**TASK INPUTS**

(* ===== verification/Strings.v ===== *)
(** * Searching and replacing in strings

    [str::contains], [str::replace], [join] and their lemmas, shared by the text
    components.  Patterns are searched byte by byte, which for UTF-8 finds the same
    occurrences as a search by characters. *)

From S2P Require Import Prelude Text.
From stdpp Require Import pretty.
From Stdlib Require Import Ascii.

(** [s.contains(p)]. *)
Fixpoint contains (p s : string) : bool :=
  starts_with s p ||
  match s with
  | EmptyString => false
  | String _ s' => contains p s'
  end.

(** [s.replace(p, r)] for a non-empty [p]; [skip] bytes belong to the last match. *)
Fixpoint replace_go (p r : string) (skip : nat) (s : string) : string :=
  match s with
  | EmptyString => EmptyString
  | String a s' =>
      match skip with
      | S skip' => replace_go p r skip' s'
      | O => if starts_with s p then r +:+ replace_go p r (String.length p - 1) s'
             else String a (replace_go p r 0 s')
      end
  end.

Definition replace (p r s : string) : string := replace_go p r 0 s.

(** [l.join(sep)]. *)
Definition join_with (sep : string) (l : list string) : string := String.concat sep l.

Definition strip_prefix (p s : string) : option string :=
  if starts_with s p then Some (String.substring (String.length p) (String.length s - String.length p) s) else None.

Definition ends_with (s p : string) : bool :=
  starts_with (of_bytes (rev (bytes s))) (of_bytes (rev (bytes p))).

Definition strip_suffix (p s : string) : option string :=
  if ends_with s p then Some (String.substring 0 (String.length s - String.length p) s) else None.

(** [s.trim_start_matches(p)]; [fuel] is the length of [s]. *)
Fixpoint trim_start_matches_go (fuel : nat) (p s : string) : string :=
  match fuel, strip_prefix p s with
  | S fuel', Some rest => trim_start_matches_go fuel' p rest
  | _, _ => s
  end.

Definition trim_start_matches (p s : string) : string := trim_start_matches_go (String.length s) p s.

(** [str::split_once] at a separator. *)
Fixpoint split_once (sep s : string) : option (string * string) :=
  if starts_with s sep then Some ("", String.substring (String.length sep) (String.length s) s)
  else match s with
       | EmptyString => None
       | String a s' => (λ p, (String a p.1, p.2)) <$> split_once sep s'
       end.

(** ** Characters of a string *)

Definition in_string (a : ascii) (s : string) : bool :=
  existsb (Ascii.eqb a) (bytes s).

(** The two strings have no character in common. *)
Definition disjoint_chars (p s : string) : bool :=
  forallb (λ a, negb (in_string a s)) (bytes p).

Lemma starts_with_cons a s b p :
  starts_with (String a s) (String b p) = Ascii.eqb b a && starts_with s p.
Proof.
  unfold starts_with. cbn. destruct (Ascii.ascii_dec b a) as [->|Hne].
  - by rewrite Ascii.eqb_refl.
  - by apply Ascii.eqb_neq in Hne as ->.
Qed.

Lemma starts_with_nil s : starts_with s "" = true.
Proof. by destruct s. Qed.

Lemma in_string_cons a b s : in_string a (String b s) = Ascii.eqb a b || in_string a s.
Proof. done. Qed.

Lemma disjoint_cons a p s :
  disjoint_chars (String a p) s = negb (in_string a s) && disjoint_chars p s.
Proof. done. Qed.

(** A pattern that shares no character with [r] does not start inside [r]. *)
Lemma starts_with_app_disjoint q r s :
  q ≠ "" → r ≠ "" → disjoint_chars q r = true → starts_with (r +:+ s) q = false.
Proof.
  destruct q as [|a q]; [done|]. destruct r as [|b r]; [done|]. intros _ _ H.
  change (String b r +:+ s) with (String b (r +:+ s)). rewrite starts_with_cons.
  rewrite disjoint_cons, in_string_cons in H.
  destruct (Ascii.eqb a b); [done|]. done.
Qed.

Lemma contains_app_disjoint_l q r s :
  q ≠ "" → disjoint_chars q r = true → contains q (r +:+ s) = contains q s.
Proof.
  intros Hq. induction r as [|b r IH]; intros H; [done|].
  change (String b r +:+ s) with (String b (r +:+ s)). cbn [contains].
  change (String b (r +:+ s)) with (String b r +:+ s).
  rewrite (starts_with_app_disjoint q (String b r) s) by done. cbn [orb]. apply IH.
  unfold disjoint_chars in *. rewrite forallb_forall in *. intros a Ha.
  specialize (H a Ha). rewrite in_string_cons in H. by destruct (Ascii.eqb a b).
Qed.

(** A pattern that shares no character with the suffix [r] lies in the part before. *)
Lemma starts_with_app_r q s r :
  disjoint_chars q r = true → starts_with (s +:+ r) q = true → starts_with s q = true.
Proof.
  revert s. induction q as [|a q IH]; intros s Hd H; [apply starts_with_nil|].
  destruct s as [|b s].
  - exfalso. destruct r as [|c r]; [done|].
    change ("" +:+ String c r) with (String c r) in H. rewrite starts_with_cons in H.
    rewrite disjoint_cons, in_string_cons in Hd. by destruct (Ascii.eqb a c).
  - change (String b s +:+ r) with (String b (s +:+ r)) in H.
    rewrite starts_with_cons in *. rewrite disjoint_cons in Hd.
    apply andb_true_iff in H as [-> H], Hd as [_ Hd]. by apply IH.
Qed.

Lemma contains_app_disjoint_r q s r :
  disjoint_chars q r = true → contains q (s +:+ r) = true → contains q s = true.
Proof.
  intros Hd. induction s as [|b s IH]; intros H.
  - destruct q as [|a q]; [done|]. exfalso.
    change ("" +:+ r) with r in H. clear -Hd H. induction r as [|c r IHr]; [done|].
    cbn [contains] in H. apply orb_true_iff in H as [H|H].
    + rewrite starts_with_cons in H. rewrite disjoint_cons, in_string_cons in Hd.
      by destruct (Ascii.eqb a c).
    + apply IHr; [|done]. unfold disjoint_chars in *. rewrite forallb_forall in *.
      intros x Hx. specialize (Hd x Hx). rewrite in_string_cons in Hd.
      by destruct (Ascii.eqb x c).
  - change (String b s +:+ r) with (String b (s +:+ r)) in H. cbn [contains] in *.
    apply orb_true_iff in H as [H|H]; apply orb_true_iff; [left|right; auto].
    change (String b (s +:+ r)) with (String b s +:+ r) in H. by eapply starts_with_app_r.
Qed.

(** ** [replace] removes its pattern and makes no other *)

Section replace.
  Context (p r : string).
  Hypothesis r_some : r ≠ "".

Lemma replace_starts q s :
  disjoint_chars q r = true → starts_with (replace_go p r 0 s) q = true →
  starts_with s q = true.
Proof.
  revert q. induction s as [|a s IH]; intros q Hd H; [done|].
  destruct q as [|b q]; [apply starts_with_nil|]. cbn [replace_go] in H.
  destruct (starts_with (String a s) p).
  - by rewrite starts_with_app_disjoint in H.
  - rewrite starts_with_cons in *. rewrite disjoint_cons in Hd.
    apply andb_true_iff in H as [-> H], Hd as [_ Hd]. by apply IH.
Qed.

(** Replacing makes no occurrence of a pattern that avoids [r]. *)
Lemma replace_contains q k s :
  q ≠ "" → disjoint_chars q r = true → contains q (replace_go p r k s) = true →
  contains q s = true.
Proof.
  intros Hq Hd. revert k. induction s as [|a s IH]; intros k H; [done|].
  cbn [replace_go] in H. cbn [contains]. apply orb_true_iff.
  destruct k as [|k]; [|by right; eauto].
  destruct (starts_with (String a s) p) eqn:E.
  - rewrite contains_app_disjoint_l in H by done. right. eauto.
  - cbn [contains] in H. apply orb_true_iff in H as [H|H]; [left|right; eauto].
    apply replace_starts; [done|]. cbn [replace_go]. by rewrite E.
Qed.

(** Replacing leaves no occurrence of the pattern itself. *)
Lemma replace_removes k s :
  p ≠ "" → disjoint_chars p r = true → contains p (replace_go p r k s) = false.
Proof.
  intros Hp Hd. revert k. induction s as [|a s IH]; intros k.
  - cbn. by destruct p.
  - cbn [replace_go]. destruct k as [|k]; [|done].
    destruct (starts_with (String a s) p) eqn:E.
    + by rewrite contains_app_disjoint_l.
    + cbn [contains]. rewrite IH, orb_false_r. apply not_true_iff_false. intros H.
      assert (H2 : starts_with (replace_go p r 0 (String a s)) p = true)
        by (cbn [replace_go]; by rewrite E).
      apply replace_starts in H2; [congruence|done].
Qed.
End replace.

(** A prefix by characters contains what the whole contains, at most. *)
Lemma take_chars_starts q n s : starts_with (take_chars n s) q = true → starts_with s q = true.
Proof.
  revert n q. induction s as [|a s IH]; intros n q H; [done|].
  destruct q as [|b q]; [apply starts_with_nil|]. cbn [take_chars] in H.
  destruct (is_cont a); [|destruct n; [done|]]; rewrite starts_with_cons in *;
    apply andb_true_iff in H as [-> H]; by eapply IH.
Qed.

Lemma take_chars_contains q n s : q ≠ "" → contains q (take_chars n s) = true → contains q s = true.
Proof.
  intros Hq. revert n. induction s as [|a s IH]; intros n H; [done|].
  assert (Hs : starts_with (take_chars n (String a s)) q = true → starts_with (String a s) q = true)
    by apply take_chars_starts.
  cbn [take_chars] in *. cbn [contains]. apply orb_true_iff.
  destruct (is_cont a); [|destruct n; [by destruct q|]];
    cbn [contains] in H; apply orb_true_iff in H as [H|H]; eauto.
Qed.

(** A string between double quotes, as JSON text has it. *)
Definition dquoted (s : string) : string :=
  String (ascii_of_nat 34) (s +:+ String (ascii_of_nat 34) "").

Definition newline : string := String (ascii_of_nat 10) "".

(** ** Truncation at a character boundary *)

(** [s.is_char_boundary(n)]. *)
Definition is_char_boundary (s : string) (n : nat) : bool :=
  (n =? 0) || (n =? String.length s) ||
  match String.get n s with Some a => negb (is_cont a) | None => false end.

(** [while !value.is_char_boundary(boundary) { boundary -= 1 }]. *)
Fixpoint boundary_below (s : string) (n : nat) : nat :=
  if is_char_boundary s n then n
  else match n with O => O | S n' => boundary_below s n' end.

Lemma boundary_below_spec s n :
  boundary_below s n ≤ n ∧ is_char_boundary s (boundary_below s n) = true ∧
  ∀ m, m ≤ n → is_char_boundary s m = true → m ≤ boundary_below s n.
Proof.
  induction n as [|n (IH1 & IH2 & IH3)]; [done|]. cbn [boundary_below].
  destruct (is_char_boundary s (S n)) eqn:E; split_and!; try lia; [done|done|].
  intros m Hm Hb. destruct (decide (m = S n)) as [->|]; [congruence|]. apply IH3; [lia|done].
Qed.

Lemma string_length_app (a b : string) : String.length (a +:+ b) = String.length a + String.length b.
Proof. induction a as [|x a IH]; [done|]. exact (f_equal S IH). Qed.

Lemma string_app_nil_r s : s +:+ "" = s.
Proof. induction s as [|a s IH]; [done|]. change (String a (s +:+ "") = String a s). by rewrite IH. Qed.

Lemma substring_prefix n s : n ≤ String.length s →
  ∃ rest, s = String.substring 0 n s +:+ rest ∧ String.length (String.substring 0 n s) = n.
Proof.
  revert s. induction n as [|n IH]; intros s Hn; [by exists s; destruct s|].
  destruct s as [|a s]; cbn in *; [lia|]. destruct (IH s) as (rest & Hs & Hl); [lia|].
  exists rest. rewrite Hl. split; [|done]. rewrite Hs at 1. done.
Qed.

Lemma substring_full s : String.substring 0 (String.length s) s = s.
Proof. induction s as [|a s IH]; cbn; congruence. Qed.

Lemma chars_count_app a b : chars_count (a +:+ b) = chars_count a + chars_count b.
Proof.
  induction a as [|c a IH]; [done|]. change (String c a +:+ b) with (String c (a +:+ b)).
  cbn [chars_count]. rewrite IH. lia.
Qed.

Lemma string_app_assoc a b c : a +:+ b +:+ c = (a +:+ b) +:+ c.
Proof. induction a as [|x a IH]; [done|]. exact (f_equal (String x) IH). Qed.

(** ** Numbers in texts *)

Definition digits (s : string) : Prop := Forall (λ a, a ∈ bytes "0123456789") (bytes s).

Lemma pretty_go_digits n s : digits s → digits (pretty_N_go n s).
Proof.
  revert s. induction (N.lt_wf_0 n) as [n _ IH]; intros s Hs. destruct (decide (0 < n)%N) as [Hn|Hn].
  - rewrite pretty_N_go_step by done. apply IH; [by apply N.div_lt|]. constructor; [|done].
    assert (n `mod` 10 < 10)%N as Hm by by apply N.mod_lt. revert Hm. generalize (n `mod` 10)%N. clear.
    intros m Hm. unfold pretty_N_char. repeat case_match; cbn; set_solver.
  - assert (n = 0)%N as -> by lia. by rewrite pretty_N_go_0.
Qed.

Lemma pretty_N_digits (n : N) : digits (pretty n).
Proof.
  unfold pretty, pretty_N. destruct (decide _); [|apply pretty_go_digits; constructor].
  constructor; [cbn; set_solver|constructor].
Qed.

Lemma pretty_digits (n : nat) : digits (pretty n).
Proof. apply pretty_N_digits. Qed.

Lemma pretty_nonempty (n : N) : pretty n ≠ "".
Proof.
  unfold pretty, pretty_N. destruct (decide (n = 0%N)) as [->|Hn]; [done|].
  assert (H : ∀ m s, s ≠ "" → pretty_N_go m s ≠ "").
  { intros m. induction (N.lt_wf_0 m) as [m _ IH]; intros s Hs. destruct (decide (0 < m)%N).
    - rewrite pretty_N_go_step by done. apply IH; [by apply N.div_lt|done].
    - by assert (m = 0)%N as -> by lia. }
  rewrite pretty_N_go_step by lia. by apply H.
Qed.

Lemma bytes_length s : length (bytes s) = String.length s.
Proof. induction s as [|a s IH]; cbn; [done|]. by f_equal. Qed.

--

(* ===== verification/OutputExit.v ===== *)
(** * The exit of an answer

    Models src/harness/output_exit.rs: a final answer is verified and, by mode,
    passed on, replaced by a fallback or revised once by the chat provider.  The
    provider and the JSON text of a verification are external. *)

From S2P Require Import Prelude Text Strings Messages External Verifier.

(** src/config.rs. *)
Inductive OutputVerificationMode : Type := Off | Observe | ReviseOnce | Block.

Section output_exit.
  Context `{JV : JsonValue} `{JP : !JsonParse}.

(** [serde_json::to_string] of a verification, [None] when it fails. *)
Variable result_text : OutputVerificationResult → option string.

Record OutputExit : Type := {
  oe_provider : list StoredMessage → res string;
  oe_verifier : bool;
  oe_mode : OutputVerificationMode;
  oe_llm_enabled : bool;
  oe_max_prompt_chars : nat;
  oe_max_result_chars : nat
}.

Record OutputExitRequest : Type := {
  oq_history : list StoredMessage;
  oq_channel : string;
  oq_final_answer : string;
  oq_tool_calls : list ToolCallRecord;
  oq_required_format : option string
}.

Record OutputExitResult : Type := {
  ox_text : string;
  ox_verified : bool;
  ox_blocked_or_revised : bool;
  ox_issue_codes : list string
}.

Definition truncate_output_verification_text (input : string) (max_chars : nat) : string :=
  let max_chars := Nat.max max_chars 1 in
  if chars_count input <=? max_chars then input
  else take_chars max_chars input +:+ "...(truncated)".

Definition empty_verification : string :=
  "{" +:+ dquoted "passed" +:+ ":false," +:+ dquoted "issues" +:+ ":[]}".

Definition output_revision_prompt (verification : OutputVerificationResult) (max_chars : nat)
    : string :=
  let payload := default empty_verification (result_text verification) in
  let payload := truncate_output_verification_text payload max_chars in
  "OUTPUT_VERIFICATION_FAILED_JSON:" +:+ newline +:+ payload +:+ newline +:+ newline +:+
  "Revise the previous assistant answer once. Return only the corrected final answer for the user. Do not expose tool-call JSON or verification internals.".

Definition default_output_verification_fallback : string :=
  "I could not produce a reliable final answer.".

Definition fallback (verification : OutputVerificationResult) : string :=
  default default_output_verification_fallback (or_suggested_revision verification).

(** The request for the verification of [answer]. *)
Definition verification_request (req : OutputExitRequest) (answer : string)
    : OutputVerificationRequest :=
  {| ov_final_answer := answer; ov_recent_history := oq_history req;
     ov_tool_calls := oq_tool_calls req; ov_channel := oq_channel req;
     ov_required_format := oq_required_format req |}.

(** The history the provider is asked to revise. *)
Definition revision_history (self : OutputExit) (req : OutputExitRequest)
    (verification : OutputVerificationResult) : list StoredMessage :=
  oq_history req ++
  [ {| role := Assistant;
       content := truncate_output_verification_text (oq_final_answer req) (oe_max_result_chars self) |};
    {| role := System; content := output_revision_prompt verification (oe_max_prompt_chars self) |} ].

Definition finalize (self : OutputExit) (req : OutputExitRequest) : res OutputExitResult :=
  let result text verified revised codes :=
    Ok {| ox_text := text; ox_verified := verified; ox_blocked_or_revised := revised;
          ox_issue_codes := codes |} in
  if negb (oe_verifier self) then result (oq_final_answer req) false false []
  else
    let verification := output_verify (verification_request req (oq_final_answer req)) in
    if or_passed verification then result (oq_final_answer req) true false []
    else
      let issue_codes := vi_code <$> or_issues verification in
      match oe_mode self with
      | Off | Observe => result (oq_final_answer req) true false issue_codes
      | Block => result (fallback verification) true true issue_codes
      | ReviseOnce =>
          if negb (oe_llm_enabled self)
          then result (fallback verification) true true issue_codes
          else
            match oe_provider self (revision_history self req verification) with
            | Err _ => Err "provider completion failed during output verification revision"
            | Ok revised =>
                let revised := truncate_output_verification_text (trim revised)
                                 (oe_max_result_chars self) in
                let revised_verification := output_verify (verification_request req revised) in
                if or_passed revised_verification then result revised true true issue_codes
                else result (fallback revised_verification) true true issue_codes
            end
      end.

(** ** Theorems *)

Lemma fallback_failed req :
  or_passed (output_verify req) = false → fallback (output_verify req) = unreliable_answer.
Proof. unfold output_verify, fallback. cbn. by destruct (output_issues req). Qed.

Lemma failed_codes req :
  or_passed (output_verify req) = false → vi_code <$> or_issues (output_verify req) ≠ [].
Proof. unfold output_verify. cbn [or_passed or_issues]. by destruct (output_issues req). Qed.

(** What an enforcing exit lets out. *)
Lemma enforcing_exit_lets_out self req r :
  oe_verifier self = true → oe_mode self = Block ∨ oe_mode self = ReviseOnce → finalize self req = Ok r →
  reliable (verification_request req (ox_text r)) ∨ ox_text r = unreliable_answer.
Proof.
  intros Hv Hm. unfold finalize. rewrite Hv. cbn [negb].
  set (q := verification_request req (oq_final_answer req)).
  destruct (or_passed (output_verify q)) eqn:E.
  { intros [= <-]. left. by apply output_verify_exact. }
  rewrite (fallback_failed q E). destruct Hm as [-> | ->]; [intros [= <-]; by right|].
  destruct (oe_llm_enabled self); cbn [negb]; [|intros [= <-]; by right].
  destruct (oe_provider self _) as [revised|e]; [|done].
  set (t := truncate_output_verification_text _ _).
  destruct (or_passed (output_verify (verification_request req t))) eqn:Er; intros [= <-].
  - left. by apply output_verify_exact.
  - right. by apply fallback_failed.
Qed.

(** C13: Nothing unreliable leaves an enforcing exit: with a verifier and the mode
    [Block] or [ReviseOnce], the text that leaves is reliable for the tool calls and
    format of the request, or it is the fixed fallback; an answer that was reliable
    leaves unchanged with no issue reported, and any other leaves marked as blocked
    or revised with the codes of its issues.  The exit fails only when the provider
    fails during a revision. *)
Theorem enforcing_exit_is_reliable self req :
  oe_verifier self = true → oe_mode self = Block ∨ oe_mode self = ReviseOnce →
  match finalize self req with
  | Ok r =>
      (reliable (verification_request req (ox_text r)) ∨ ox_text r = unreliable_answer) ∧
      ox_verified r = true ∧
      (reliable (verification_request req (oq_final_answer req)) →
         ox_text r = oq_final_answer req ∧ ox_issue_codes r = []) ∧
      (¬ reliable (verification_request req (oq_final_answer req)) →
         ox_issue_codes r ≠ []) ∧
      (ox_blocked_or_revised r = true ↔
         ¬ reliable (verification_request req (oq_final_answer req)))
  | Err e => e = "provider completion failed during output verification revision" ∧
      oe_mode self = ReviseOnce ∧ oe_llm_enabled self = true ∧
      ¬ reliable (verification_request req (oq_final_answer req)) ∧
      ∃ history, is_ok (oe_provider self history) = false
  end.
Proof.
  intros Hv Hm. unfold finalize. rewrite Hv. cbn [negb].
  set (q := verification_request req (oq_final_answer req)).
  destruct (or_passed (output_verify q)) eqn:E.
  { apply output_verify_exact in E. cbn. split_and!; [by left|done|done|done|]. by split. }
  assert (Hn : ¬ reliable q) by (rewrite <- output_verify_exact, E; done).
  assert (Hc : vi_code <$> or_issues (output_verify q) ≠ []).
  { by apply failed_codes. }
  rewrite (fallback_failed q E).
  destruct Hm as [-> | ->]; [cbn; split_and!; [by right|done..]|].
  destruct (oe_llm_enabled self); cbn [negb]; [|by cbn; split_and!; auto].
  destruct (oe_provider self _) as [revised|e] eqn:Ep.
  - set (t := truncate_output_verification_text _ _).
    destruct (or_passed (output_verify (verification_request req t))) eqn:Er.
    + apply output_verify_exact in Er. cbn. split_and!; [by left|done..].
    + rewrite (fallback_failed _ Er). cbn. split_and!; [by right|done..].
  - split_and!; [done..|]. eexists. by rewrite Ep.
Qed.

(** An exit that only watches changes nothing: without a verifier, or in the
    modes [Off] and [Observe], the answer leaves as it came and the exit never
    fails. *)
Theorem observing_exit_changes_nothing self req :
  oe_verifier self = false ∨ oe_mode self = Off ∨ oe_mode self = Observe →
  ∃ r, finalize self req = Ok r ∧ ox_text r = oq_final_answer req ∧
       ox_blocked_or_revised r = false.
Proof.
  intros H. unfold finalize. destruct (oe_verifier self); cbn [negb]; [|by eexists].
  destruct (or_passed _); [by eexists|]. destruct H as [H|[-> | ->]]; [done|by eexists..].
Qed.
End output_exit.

**YOUR INSTRUCTIONS**
Of all the entries above, retype exactly the lines from the line with "destruct (oe_provider self _) as [revised|e];" to the line with "fails during a revision. *)", both included, and no others.

**YOUR SOLUTION**
  destruct (oe_provider self _) as [revised|e]; [|done].
  set (t := truncate_output_verification_text _ _).
  destruct (or_passed (output_verify (verification_request req t))) eqn:Er; intros [= <-].
  - left. by apply output_verify_exact.
  - right. by apply fallback_failed.
Qed.

(** C13: Nothing unreliable leaves an enforcing exit: with a verifier and the mode
    [Block] or [ReviseOnce], the text that leaves is reliable for the tool calls and
    format of the request, or it is the fixed fallback; an answer that was reliable
    leaves unchanged with no issue reported, and any other leaves marked as blocked
    or revised with the codes of its issues.  The exit fails only when the provider
    fails during a revision. *)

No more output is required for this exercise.